Talk 7, 4:00 pm, 24.17
What happens to change-detection if you take away the task? Assessing adult and infant fixation preferences while passively viewing change-detection arrays
Shannon Ross-Sheehy1 (), Victoria Jones1, Esther Reynolds1; 1University of Tennessee
Canonical adult change-detection tasks utilize button-press responses, and memory is inferred based on accuracy. However, infant change-detection tasks must rely on passive visual responses to infer change-detection, making between-age comparisons difficult. Importantly, recent work revealed adults and infants scanned 4-item change-detection arrays similarly, dwelling longer on the color-changed circle (i.e., change-preference); however only if they had fixated that circle during the sample array (Eschman & Ross-Sheehy, in press). This is surprising, as adults should have been able to remember all four circles. These results raise two questions: First, do passive, free-viewing tasks elicit the same memory/performance as tasks that incorporate a button-press? Second, do these effects persist if arrays exceed capacity? To examine this, 11-mo-old infants and adults (n=15 each) were tested in a passive change-detection task, and adults completed an additional block of active trials (i.e., button-press to indicate same/different). Gaze was sampled at 500Hz using EyeLink 1000+. Change-detection arrays consisted of colored circles (ss3, ss6, ss9), each trial included 1500ms sample array, 500ms retention interval, and 3000ms test array. Circle colors either stayed the same from sample to test (No-Change) or varied by one color based on scanning during the sample array (N-back1=last fixated circle, N-back2=second-to-last fixated circle, Change-Other=non-fixated circle). Results revealed higher change-preference for adults, F(1,28)=9.198, p=.005. However, both ages showed condition effects, F(2,56)=88.48, p<.001, with higher change-preference for N-back1 than N-back2 (p=.006) and for N-back2 than Change-Other (p<.001). Change-preference was also higher for larger set sizes, F(2,56)=8.95, p<.001, suggesting visual load influenced scanning and/or encoding.

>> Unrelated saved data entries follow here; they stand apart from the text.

Lemma wp_manifests w ms st :
  match ms with [] => finished w | _ => cursor w (ops_of ms) (observed st) end ->
  wp (run_manifests sha256 encode l control snapshot ms st) (accomplished finished (succeeded applied_outcome)) w.
Proof using HP.
  assert (forall e, ~ succeeded applied_outcome (Err e)) as Herr by (by intros e (o & ? & _)).
  revert w st. induction ms as [|m ms IH]; intros w st Hc; [by intros _|]. cbn [run_manifests].
  change (ops_of (m :: ms)) with (block m ++ ops_of ms) in Hc. unfold block in Hc. rewrite <- app_assoc in Hc.
  apply wp_bind_ok. eapply wp_mono; [by apply (wp_groups w m _ _ st (ops_of ms))|].
  intros [[st'|outcome]|e] w1 H; [|by intros (o & [= <-] & ?)|by intros ?%Herr].
  apply wp_bind_ok. eapply wp_mono; [by apply (wp_checkpoint w1 m (ops_of ms) (observed st'))|].
  intros [[seen|outcome]|e] w2 H2; [|by intros (o & [= <-] & ?)|by intros ?%Herr]. apply IH.
  by apply (resting_blocks live_semantics l known w2 ms seen).
Qed.
End executor.

(** ** Resuming an open plan *)

Lemma validated_completed l open j n :
  validate_open_plan plan l open (ledger j) = Ok n ->
  forall i m, migrations plan !! i = Some m -> (i < n)%nat <-> recorded j m.
Proof using HP.
  unfold validate_open_plan. intros H. apply bind_ok_iff in H as (u & _ & H). case_in H.
  apply bind_ok_iff in H as (flags & Hf & H).
  destruct (existsb _ (skipn _ flags)) eqn:Ex; [done|].
  apply bind_ok_iff in H as (u1 & _ & H). apply bind_ok_iff in H as (u2 & _ & H). apply bind_ok_iff in H as (u3 & _ & H).
  injection H as <-. apply mark_applied_flags in Hf as [_ Hf]; [|apply HP|by rewrite length_replicate].
  intros i m Hi. rewrite <- (take_while_flags flags Ex i), (Hf i m Hi).
  split; [|by right]. intros [Hr|?]; [|done]. apply lookup_replicate in Hr as [? _]. done.
Qed.

#[local] Abbreviation Inv := (Inv live_semantics).
#[local] Abbreviation wp := (wp live_semantics apply_units Inv finished).
#[local] Abbreviation cursor := (cursor live_semantics).
#[local] Abbreviation entered := (entered live_semantics).

Lemma resume_plan w l p open n :
  entered l w -> opened (journal w) = Some p ->
  from_store_with_backfills p (events (journal w)) (backfill_events (journal w)) = Ok open ->
  validate_open_plan plan l open (ledger (journal w)) = Ok n ->
  match skipn n (migrations plan) with
  | [] => finished w
  | _ => cursor l (known (Some open)) w (ops_of (skipn n (migrations plan))) None
  end.
Proof using HP.
  intros Hent Ho Hst Hv. destruct (entered_Inv live_semantics apply_units _ _ Hent) as (HI & Ha & Hf).
  assert (open = open_plan p (events (journal w)) (backfill_events (journal w))) as ->.
  { unfold from_store_with_backfills in Hst. apply bind_ok_iff in Hst as (u & _ & Hst). case_in Hst. by injection Hst as <-. }
  destruct HI as [[Hn _]|[(d & o & rest & Hr)|[[Hn _] _]]]; [congruence| |congruence].
  change (migrations plan) with blocks.
  apply (resume_cursor live_semantics apply_units l
    (known (Some (open_plan p (events (journal w)) (backfill_events (journal w))))) w n); [by exists d, o, rest|done|done| |].
  - intros i m Hi. cbn [mark apply_view]. rewrite recorded_iff. by apply (validated_completed l _ _ n Hv).
  - intros x Hin He. split; [|by eapply (entered_fresh live_semantics apply_units)].
    unfold last_kind. destruct x as [m' g|m' i|m']; cbn [known trail apply_view plan_trail mbind option_bind].
    + by rewrite last_map_fst.
    + by rewrite last_map_fst.
    + by destruct He.
Qed.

Importantly, adult change-preference did not differ for passive and active blocks (all ps>.05.), although additional analyses revealed more scanning during active block, F(1,14)=6.141, p=.027. This suggests that adding an explicit response altered scanning, but not circle preference during the test array. Additional performance measures and implications for active/passive task designs discussed.